* _Required action_: Begin at the line below that has "the plan of" and stop after the line that has "assert (∀ e : pydict, dkeys". Please restate only those lines, word for word.

++++++

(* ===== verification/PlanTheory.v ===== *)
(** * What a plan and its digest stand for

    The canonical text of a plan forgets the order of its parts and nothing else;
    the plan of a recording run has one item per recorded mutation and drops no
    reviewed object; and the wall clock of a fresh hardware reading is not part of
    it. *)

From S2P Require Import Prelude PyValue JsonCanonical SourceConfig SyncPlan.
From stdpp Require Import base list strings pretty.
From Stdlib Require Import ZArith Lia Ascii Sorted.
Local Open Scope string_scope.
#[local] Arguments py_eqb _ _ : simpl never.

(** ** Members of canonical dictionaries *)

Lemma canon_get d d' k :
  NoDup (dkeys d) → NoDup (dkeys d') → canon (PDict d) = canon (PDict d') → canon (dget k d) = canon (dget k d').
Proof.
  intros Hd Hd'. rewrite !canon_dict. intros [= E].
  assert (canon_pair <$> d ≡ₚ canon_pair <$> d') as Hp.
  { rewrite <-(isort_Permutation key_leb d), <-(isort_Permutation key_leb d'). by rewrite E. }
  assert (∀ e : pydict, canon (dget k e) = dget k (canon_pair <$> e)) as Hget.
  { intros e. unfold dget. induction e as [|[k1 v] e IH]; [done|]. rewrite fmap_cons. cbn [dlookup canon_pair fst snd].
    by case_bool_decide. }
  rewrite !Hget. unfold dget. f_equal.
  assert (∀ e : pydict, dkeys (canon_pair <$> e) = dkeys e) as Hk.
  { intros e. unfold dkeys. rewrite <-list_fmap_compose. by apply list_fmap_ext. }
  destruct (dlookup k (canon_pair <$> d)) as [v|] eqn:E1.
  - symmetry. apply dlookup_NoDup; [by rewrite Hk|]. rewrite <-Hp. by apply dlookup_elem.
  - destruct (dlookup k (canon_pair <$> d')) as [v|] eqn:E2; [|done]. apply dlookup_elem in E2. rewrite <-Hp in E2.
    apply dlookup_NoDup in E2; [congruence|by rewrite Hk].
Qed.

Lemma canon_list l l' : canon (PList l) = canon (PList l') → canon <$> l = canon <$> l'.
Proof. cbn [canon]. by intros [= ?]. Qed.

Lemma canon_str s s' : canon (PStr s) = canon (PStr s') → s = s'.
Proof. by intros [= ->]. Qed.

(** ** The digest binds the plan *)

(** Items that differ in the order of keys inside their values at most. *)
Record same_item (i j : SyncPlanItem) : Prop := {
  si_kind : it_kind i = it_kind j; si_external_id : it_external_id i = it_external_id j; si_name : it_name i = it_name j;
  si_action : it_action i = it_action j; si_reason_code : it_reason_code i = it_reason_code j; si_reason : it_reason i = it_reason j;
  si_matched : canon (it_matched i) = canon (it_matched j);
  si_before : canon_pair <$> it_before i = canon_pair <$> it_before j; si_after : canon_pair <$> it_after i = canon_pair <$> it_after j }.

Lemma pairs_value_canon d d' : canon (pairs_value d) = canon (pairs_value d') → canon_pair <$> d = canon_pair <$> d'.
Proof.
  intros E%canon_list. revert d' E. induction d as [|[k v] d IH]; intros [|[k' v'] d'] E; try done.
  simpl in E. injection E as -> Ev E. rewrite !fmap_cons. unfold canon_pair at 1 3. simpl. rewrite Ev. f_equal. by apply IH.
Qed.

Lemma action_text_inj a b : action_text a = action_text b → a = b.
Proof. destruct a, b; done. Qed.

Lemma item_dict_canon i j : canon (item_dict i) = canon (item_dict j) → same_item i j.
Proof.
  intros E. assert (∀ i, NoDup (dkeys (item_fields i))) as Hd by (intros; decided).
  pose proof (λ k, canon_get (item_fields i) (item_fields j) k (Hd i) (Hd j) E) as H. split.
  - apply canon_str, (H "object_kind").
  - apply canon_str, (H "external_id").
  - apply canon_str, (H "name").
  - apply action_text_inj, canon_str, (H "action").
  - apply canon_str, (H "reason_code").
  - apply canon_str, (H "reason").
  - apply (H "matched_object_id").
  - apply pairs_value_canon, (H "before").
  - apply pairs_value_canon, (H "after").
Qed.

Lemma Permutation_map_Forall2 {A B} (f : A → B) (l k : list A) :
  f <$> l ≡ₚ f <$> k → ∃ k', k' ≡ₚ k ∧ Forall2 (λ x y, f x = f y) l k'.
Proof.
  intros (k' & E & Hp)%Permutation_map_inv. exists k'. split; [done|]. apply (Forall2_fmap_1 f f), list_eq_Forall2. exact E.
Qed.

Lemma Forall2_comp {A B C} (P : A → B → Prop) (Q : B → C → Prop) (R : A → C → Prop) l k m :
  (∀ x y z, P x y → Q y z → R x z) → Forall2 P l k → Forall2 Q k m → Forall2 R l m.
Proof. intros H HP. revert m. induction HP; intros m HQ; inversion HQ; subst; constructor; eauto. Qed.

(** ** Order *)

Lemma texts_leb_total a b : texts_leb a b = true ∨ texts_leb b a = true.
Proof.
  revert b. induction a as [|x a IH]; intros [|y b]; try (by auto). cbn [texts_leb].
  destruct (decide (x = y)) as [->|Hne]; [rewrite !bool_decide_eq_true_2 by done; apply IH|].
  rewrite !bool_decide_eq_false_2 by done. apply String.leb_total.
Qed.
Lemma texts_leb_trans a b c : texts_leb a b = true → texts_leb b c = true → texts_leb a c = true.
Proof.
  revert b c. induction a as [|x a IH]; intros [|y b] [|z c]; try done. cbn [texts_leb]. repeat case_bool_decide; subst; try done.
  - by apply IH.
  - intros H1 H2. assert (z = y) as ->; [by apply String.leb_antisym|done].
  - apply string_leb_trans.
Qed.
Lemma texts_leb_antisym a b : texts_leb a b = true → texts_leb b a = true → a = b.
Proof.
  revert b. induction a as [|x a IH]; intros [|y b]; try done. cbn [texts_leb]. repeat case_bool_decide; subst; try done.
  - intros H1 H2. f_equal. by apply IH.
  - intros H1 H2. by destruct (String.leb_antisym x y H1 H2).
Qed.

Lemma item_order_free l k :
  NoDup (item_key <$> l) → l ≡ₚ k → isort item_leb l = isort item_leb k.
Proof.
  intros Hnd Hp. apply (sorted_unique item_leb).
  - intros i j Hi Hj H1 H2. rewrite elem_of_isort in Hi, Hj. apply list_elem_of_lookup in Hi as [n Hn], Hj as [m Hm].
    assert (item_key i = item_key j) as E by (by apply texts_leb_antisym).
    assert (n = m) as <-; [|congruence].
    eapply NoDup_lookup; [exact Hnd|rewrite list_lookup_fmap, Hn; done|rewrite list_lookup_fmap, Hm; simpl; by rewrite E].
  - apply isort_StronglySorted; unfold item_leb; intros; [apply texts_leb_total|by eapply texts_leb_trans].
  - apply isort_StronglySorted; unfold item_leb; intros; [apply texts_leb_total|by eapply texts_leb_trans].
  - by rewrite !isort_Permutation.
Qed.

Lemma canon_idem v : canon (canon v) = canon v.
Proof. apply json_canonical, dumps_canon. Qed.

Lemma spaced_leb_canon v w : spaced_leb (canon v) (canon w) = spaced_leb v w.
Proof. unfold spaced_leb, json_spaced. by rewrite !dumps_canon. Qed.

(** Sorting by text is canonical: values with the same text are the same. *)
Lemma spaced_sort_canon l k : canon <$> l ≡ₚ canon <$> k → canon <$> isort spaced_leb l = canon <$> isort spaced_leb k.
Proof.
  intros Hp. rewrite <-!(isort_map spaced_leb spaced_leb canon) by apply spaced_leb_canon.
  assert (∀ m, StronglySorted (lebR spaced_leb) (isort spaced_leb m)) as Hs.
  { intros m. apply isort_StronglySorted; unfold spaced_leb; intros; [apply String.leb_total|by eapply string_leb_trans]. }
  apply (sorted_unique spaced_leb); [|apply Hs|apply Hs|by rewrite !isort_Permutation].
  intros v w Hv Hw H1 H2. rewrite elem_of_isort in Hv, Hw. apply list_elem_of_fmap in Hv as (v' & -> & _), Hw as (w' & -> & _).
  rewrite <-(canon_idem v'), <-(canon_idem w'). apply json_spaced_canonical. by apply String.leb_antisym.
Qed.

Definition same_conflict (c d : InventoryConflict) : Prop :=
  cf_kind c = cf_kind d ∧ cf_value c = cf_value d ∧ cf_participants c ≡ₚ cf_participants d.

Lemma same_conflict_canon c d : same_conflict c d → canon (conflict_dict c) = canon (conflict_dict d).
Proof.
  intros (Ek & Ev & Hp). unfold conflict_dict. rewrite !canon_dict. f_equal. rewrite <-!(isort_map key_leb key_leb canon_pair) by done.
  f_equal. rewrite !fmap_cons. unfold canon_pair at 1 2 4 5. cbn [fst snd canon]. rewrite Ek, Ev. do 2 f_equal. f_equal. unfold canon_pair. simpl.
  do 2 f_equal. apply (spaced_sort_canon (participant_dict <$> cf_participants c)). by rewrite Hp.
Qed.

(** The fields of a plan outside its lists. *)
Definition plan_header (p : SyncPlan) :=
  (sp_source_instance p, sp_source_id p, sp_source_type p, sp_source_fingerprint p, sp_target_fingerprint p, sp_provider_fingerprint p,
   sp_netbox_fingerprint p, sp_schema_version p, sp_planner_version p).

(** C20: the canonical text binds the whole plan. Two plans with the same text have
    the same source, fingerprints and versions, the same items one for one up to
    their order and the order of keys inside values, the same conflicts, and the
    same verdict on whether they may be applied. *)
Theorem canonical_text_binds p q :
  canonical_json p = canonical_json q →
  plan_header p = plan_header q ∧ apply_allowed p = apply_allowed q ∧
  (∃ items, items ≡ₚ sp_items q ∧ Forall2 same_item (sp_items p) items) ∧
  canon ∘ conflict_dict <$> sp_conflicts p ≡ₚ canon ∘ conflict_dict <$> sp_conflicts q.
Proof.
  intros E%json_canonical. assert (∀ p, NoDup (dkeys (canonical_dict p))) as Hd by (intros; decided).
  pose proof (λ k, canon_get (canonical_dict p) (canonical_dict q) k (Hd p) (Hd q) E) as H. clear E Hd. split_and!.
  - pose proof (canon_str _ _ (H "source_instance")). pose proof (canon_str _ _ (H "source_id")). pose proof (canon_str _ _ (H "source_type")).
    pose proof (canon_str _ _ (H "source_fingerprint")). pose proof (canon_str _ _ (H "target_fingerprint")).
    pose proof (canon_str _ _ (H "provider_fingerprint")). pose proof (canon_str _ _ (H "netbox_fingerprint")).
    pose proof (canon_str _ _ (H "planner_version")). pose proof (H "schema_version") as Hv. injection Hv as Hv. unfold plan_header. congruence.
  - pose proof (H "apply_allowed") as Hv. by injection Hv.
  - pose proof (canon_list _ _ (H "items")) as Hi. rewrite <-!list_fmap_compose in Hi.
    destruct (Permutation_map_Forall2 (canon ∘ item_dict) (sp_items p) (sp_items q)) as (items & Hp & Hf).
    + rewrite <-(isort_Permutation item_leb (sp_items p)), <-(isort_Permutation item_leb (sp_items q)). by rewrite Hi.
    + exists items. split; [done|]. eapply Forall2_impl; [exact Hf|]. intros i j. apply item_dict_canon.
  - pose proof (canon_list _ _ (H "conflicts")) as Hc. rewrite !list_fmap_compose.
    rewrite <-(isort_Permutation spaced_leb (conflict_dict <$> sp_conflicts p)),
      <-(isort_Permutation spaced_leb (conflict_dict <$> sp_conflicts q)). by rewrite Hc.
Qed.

++++++

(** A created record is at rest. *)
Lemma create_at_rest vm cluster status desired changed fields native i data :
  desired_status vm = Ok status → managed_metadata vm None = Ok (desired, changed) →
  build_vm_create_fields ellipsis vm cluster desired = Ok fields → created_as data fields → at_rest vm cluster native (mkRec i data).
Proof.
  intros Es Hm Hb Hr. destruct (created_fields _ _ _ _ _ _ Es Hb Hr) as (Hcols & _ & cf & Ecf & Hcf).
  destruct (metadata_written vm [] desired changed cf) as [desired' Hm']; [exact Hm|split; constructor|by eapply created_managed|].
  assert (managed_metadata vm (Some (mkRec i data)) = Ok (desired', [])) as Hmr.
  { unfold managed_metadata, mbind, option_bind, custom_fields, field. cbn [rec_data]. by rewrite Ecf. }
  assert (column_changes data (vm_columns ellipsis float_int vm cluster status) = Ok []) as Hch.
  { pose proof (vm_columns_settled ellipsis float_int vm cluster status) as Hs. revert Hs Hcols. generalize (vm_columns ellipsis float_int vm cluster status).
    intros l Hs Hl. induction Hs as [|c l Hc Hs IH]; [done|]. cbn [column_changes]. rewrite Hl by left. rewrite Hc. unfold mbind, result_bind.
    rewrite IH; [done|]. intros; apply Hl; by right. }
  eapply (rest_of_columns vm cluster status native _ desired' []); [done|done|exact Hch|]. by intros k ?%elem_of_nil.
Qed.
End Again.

++++++

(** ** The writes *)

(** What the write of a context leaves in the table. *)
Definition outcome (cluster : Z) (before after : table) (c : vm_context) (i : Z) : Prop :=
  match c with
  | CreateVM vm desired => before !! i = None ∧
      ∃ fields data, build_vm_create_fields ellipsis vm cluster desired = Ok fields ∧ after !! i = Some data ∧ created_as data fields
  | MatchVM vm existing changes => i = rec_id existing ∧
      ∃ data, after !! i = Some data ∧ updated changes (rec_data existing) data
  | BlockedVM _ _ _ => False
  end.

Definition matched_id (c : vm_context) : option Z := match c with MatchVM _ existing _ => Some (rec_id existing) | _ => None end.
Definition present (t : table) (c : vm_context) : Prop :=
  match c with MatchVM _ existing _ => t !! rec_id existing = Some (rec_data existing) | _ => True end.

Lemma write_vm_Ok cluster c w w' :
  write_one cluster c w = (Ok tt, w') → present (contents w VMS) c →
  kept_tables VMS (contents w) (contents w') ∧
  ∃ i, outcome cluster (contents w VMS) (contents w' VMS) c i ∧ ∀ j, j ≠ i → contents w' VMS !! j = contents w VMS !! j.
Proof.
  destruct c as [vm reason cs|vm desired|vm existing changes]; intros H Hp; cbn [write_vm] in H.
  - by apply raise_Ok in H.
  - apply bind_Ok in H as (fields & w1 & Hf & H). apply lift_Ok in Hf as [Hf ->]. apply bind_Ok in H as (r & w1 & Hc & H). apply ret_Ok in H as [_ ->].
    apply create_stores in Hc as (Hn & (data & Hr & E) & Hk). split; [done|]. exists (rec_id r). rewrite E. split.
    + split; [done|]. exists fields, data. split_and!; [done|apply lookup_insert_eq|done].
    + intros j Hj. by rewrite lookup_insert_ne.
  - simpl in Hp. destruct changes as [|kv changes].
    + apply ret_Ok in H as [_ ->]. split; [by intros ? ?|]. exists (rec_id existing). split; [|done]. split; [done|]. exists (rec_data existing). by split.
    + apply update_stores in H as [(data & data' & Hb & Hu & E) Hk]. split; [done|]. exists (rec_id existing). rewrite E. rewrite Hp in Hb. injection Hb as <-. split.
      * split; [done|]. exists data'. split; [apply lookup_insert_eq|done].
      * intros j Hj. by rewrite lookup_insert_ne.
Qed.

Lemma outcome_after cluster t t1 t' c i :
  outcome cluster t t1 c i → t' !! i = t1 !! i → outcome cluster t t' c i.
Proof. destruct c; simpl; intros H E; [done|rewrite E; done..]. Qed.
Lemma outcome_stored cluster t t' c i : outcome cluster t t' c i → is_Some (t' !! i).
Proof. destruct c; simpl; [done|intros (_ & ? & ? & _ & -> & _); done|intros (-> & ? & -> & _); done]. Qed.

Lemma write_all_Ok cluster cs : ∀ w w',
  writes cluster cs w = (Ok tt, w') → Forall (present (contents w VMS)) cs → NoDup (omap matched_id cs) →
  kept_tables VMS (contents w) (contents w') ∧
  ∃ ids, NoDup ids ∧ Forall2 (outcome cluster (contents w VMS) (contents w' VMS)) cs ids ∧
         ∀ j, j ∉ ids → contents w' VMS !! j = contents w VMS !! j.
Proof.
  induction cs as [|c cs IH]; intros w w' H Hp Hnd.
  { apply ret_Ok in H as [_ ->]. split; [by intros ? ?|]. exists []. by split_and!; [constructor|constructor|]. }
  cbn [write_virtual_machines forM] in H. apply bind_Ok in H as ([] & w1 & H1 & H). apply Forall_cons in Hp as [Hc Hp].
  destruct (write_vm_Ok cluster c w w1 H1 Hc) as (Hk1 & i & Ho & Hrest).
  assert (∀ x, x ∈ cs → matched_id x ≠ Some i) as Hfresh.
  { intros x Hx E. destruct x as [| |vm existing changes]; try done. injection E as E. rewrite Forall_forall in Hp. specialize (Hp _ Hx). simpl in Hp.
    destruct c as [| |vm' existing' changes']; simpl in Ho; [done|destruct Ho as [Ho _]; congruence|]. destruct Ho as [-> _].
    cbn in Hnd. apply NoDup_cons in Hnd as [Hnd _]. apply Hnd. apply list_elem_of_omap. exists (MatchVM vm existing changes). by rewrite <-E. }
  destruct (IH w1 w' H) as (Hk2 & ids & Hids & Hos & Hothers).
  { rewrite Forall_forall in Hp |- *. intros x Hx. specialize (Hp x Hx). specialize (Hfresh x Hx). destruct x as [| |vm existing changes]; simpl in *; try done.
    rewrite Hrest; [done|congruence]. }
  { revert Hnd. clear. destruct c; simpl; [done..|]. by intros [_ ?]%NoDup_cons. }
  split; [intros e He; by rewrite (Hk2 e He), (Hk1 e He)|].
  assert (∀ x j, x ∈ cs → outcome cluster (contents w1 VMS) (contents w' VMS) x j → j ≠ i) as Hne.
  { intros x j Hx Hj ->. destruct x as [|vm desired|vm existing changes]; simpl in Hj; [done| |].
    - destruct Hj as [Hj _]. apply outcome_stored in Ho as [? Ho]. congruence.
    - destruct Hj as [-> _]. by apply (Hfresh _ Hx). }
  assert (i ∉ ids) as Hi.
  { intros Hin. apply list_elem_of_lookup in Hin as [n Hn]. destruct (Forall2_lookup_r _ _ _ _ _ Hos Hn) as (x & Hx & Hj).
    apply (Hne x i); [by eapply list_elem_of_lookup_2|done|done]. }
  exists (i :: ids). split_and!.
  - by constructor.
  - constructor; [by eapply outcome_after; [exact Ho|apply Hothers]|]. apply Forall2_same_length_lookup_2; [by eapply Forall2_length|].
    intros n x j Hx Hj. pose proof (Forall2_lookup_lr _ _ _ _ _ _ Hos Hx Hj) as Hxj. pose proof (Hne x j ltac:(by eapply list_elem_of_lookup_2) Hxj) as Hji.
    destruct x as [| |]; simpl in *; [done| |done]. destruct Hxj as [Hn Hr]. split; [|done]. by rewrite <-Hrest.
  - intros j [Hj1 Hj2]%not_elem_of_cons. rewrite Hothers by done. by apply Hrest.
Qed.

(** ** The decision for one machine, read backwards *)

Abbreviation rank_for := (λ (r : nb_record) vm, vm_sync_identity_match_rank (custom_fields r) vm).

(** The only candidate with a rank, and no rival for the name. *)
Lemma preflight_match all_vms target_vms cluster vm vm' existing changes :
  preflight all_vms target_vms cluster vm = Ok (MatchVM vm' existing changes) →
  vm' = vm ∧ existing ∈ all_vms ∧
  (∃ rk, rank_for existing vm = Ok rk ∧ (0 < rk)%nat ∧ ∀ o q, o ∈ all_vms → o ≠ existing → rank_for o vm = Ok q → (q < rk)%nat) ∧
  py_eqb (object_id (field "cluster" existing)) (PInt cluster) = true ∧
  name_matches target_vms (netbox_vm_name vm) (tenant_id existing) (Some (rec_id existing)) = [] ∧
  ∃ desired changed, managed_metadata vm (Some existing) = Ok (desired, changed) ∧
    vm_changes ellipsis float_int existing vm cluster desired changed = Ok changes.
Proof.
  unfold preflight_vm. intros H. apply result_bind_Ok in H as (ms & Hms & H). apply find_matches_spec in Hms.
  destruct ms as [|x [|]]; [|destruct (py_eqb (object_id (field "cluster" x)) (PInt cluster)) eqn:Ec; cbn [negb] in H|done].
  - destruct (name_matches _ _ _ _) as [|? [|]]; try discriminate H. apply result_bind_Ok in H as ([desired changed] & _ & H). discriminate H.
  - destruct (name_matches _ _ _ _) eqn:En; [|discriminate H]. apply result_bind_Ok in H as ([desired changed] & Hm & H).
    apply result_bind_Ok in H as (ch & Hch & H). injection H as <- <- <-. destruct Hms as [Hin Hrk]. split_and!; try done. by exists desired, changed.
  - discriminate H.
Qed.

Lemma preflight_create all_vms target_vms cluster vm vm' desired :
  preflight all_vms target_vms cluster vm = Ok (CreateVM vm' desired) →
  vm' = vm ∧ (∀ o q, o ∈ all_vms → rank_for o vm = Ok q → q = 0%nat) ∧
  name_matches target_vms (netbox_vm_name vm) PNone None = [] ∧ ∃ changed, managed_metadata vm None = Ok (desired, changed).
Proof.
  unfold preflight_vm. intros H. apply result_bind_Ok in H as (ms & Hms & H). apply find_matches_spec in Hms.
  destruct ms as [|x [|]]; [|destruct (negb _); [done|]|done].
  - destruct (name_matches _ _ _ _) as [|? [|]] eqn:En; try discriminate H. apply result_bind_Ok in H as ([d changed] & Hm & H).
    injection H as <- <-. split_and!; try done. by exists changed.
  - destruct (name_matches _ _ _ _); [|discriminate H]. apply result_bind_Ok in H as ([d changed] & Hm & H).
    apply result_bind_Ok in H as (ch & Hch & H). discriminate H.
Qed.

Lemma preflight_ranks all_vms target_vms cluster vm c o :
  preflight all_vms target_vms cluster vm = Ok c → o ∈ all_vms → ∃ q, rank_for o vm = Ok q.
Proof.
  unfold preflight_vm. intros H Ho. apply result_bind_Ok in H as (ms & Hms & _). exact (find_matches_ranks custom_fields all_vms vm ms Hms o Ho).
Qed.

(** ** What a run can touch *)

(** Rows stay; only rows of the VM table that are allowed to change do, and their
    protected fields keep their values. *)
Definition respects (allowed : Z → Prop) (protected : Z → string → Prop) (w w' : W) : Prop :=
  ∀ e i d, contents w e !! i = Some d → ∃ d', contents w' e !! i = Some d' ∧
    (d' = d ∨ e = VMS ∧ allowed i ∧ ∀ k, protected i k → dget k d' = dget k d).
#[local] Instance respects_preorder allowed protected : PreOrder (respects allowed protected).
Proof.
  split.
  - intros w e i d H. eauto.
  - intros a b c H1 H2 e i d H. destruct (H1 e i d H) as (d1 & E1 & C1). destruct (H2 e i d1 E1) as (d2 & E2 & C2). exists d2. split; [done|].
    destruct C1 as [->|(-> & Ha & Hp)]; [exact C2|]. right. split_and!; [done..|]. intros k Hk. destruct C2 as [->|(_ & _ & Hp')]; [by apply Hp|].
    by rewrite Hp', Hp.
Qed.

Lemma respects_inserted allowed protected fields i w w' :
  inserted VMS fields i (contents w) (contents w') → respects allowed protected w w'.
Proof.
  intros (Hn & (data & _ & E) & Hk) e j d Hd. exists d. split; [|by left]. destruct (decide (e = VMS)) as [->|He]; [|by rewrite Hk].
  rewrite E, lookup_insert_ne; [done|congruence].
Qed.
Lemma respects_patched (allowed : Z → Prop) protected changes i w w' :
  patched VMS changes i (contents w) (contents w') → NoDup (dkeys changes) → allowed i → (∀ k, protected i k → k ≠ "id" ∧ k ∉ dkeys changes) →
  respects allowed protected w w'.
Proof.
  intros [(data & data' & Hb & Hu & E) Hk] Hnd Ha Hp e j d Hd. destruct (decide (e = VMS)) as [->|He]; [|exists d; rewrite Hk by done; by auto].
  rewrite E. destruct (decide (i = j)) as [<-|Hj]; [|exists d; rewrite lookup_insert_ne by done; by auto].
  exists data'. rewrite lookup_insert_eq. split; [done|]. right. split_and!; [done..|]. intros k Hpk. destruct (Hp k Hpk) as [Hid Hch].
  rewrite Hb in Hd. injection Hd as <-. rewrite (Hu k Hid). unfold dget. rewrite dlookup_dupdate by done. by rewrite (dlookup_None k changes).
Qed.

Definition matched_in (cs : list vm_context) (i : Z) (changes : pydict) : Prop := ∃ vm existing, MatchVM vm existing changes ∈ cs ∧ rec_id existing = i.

++++++

* _Problem solution_:
    the plan of a recording run has one item per recorded mutation and drops no
    reviewed object; and the wall clock of a fresh hardware reading is not part of
    it. *)

From S2P Require Import Prelude PyValue JsonCanonical SourceConfig SyncPlan.
From stdpp Require Import base list strings pretty.
From Stdlib Require Import ZArith Lia Ascii Sorted.
Local Open Scope string_scope.
#[local] Arguments py_eqb _ _ : simpl never.

(** ** Members of canonical dictionaries *)

Lemma canon_get d d' k :
  NoDup (dkeys d) → NoDup (dkeys d') → canon (PDict d) = canon (PDict d') → canon (dget k d) = canon (dget k d').
Proof.
  intros Hd Hd'. rewrite !canon_dict. intros [= E].
  assert (canon_pair <$> d ≡ₚ canon_pair <$> d') as Hp.
  { rewrite <-(isort_Permutation key_leb d), <-(isort_Permutation key_leb d'). by rewrite E. }
  assert (∀ e : pydict, canon (dget k e) = dget k (canon_pair <$> e)) as Hget.
  { intros e. unfold dget. induction e as [|[k1 v] e IH]; [done|]. rewrite fmap_cons. cbn [dlookup canon_pair fst snd].
    by case_bool_decide. }
  rewrite !Hget. unfold dget. f_equal.
  assert (∀ e : pydict, dkeys (canon_pair <$> e) = dkeys e) as Hk.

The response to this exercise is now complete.